◆ THE TASK ◆
What is the number of lines below that contain the word "Definition"? Respond with that number alone.

◆ EXERCISE INPUTS ◆
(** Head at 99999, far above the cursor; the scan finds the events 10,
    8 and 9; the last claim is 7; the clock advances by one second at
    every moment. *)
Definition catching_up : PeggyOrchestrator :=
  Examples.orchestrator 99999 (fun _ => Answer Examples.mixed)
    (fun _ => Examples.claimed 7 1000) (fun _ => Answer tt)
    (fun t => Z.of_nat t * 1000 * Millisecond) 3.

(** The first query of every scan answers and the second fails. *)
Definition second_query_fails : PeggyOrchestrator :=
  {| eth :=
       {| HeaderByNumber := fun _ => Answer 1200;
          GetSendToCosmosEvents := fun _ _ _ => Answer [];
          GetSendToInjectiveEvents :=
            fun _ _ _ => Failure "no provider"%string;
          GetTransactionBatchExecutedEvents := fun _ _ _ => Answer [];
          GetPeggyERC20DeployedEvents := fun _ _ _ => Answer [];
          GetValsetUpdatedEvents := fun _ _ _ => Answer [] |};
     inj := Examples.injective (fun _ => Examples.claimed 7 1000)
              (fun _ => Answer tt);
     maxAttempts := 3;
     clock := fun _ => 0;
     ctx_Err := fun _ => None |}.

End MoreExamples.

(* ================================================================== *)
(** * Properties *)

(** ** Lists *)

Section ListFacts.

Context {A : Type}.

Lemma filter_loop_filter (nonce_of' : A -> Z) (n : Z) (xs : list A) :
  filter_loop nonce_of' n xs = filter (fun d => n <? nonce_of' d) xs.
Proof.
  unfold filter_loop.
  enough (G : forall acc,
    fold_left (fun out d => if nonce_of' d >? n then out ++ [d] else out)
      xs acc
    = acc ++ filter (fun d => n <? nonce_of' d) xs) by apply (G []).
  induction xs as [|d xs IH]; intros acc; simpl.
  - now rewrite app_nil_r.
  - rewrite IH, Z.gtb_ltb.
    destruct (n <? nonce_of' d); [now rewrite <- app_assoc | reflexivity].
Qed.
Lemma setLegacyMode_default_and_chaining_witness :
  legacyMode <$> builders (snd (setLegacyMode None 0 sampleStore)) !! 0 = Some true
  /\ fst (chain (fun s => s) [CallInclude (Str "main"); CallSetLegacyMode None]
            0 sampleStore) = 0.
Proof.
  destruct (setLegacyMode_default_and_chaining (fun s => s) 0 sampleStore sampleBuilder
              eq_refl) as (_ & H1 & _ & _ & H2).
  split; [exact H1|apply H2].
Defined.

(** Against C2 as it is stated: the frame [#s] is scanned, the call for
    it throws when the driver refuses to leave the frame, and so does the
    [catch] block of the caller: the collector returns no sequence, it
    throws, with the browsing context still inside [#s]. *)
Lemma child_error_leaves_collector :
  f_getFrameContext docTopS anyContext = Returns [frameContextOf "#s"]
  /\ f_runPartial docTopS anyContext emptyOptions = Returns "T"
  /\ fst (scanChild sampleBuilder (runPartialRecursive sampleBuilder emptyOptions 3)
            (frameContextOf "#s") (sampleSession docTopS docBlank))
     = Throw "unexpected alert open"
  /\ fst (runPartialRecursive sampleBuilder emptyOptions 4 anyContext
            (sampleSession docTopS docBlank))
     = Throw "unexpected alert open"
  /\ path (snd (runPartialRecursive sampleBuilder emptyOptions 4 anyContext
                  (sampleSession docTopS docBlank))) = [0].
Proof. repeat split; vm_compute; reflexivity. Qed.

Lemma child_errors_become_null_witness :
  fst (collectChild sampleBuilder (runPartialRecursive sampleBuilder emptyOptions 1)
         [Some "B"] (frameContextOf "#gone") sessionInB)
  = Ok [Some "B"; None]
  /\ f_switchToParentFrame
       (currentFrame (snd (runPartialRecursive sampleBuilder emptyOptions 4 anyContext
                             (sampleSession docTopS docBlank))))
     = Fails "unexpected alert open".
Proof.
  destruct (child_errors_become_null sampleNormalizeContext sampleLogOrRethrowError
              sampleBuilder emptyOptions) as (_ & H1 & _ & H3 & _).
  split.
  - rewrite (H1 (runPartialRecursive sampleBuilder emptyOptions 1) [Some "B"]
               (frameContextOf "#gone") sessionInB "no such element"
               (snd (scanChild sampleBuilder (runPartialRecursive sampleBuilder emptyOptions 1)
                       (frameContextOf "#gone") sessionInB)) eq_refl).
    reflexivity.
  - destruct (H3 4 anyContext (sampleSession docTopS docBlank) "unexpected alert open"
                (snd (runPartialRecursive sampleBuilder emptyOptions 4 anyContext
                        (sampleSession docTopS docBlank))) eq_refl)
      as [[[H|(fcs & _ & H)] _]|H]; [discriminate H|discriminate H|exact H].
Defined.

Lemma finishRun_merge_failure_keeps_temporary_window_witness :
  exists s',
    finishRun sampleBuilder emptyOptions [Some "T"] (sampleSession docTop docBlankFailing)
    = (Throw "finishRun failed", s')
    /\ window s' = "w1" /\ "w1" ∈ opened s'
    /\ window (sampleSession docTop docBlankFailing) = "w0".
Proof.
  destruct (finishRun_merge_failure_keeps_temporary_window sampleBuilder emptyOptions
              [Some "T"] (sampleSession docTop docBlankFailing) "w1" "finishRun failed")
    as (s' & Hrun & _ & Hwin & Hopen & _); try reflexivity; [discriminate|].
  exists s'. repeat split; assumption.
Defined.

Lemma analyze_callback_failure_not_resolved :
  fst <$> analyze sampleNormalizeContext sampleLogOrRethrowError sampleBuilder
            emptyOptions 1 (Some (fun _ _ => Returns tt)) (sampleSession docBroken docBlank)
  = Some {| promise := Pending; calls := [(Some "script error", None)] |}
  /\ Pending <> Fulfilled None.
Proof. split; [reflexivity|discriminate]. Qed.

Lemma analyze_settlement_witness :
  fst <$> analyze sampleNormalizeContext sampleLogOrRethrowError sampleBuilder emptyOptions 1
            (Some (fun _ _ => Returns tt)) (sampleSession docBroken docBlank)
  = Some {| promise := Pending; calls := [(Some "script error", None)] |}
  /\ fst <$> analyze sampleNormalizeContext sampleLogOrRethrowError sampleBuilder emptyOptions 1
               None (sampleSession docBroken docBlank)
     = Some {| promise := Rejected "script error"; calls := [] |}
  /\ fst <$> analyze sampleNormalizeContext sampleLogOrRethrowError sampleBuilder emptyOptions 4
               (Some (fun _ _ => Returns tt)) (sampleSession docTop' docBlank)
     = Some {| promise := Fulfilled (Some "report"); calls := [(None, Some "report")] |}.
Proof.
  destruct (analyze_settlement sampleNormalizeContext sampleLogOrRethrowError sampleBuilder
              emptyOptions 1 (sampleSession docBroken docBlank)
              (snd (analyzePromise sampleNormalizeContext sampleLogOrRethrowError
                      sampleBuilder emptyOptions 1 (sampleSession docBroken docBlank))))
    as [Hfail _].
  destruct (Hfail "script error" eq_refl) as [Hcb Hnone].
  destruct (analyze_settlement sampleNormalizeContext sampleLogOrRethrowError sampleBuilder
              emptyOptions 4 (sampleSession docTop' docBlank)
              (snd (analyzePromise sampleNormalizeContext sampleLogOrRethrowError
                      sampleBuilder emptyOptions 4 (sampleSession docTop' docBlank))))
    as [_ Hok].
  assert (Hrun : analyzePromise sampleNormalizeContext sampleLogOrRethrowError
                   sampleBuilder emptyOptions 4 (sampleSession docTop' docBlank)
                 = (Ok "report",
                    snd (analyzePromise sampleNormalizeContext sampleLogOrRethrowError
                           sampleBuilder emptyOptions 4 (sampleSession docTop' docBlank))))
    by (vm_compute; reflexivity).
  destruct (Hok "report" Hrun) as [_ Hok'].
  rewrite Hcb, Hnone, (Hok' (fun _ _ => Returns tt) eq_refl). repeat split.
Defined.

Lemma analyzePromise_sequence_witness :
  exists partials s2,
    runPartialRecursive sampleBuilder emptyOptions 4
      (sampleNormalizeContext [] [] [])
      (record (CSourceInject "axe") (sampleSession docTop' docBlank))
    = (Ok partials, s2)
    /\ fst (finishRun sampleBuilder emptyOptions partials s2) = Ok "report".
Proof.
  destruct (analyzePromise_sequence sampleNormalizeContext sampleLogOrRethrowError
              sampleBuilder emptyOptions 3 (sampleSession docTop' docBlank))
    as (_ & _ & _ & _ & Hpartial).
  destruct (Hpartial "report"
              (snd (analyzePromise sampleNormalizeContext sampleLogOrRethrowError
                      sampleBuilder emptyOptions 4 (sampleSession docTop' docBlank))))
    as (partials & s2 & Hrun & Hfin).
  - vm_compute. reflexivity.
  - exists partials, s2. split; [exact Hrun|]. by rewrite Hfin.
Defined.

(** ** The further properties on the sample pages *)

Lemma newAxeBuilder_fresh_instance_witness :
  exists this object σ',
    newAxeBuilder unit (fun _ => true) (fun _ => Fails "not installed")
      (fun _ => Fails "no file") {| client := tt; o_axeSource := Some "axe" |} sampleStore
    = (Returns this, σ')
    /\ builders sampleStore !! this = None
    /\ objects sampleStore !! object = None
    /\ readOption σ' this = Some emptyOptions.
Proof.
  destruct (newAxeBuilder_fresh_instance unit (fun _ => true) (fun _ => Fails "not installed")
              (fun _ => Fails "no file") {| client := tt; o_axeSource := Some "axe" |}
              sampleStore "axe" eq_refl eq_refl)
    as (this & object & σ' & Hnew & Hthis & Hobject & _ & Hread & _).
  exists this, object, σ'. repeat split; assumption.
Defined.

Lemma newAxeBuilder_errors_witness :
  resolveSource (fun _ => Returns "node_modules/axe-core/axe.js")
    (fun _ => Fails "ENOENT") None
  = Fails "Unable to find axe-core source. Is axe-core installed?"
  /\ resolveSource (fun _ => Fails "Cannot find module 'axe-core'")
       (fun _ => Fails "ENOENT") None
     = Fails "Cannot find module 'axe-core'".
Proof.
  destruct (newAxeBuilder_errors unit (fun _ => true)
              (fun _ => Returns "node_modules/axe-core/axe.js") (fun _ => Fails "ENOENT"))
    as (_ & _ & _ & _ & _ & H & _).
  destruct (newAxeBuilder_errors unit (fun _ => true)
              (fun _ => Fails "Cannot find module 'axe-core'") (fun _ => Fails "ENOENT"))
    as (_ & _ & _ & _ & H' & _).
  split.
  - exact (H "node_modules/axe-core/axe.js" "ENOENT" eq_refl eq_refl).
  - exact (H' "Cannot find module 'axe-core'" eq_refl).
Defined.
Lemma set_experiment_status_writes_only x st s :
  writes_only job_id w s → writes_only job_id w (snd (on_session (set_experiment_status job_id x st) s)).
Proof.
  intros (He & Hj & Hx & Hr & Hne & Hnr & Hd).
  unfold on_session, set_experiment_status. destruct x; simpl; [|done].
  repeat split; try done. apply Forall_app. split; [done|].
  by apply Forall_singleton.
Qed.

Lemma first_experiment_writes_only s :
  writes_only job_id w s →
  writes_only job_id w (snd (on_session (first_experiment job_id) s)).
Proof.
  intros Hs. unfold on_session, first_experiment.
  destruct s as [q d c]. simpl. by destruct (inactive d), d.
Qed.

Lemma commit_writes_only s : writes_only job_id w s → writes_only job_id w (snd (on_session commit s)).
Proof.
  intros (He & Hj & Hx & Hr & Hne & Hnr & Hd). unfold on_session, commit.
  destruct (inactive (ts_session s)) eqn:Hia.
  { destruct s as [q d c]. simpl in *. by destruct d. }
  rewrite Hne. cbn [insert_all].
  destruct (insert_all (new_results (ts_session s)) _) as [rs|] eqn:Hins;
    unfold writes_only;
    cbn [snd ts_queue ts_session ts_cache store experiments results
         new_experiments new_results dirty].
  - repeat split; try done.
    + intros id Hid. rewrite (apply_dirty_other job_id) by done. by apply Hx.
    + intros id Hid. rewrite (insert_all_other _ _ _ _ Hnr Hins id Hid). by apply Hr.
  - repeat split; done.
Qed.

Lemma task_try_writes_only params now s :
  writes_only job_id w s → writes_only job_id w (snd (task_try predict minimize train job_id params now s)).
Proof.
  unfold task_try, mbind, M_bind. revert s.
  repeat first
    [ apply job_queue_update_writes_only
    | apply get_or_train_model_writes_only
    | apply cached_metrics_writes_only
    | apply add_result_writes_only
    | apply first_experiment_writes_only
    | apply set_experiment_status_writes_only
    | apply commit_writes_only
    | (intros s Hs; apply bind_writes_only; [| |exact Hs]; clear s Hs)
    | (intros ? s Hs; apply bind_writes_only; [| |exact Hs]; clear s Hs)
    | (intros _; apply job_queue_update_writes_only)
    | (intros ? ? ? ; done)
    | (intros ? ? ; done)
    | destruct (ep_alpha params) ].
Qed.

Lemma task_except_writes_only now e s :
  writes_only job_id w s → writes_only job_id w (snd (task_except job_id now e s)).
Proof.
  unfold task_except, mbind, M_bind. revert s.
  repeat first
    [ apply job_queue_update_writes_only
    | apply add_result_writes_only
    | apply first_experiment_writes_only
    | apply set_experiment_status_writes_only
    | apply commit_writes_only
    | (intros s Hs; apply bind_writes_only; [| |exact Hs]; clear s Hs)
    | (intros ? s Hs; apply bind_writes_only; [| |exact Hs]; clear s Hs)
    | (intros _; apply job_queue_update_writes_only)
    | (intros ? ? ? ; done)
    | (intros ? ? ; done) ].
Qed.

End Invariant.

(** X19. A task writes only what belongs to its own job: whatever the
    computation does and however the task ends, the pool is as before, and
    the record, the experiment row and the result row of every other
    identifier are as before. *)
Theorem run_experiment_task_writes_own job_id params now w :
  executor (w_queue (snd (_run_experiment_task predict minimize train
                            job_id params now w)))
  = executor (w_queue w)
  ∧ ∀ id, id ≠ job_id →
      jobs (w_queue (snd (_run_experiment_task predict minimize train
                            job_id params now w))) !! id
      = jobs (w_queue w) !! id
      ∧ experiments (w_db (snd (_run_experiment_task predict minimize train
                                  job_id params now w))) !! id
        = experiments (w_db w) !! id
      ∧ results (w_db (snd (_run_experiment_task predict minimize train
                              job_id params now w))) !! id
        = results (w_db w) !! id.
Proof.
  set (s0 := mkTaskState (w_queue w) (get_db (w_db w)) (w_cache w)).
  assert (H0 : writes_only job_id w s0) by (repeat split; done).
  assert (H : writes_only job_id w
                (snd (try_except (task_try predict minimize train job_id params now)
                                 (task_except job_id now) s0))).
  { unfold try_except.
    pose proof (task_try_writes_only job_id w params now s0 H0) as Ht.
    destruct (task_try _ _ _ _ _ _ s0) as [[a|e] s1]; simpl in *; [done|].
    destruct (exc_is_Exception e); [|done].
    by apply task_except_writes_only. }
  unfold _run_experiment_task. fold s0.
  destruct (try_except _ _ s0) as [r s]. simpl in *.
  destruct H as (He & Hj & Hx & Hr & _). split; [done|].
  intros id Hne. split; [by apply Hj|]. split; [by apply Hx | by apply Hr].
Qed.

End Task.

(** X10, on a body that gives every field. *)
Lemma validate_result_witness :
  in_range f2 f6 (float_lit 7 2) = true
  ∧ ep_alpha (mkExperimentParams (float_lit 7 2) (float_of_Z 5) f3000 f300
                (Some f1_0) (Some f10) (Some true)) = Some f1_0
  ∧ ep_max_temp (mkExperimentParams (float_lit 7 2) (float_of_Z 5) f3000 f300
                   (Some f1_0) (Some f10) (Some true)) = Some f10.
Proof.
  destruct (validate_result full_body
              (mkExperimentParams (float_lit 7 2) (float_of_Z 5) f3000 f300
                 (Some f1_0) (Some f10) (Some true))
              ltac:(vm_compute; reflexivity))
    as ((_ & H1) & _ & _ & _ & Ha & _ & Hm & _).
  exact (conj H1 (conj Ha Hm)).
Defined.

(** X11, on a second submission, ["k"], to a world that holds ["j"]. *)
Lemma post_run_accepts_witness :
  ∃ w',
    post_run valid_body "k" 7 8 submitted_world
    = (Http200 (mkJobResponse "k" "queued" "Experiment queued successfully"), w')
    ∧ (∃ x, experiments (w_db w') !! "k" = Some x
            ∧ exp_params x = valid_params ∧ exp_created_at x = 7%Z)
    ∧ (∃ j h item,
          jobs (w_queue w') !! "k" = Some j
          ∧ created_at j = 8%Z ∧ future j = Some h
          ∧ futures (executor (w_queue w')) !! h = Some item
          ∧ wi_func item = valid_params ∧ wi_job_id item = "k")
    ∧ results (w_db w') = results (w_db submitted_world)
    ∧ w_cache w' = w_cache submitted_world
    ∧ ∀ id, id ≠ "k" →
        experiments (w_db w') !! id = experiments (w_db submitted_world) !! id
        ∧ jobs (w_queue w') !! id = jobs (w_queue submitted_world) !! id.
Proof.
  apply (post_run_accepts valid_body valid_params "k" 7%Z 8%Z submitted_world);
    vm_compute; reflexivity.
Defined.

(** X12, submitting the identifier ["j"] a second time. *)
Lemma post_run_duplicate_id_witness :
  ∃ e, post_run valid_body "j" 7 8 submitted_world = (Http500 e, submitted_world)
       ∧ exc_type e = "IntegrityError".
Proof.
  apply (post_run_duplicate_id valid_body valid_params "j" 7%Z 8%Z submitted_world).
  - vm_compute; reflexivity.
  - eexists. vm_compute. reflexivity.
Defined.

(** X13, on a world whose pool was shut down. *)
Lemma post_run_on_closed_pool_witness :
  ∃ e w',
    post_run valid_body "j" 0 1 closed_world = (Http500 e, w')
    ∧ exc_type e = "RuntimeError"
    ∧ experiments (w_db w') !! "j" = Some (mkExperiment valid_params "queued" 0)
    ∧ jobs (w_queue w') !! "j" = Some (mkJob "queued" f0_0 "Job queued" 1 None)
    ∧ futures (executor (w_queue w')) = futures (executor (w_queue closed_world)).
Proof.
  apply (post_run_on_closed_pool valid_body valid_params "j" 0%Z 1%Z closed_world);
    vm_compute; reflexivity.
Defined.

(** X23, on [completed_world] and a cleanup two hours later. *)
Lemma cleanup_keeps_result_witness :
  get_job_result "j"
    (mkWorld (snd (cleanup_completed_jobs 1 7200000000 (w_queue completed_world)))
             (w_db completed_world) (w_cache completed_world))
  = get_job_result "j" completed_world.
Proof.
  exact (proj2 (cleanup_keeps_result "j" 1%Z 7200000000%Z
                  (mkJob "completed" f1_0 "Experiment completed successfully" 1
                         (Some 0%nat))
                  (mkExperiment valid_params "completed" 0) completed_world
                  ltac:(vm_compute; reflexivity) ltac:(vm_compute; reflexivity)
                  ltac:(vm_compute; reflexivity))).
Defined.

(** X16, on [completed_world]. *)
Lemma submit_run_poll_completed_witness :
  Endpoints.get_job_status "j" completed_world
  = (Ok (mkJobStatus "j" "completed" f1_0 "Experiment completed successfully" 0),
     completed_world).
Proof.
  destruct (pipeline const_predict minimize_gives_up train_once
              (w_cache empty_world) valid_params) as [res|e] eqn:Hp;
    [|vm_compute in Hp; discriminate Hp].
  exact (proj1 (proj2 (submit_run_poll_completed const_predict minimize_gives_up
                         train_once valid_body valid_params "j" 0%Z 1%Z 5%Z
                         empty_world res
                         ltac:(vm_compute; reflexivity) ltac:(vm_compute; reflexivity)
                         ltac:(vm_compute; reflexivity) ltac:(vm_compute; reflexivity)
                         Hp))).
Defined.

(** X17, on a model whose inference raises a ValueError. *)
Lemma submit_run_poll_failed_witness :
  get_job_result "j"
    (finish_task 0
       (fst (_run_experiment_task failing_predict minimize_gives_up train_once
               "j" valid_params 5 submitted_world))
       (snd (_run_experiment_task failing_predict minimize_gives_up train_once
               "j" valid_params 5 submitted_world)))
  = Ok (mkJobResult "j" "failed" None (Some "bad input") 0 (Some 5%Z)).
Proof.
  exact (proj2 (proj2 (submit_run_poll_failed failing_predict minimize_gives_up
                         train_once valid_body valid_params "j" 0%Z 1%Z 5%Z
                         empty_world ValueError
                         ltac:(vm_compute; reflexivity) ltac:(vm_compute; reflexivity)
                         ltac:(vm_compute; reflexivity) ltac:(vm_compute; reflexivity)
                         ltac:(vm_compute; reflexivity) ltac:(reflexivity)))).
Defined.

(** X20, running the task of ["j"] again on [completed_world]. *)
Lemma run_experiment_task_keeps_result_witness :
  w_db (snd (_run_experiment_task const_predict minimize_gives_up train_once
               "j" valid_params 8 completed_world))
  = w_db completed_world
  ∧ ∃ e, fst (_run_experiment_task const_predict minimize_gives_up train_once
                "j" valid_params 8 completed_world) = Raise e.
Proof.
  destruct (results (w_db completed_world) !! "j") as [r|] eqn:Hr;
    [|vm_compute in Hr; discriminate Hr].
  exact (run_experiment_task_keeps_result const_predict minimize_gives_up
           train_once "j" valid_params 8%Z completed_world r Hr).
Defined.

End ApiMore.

◆ RESULT OF THE EXERCISE ◆
2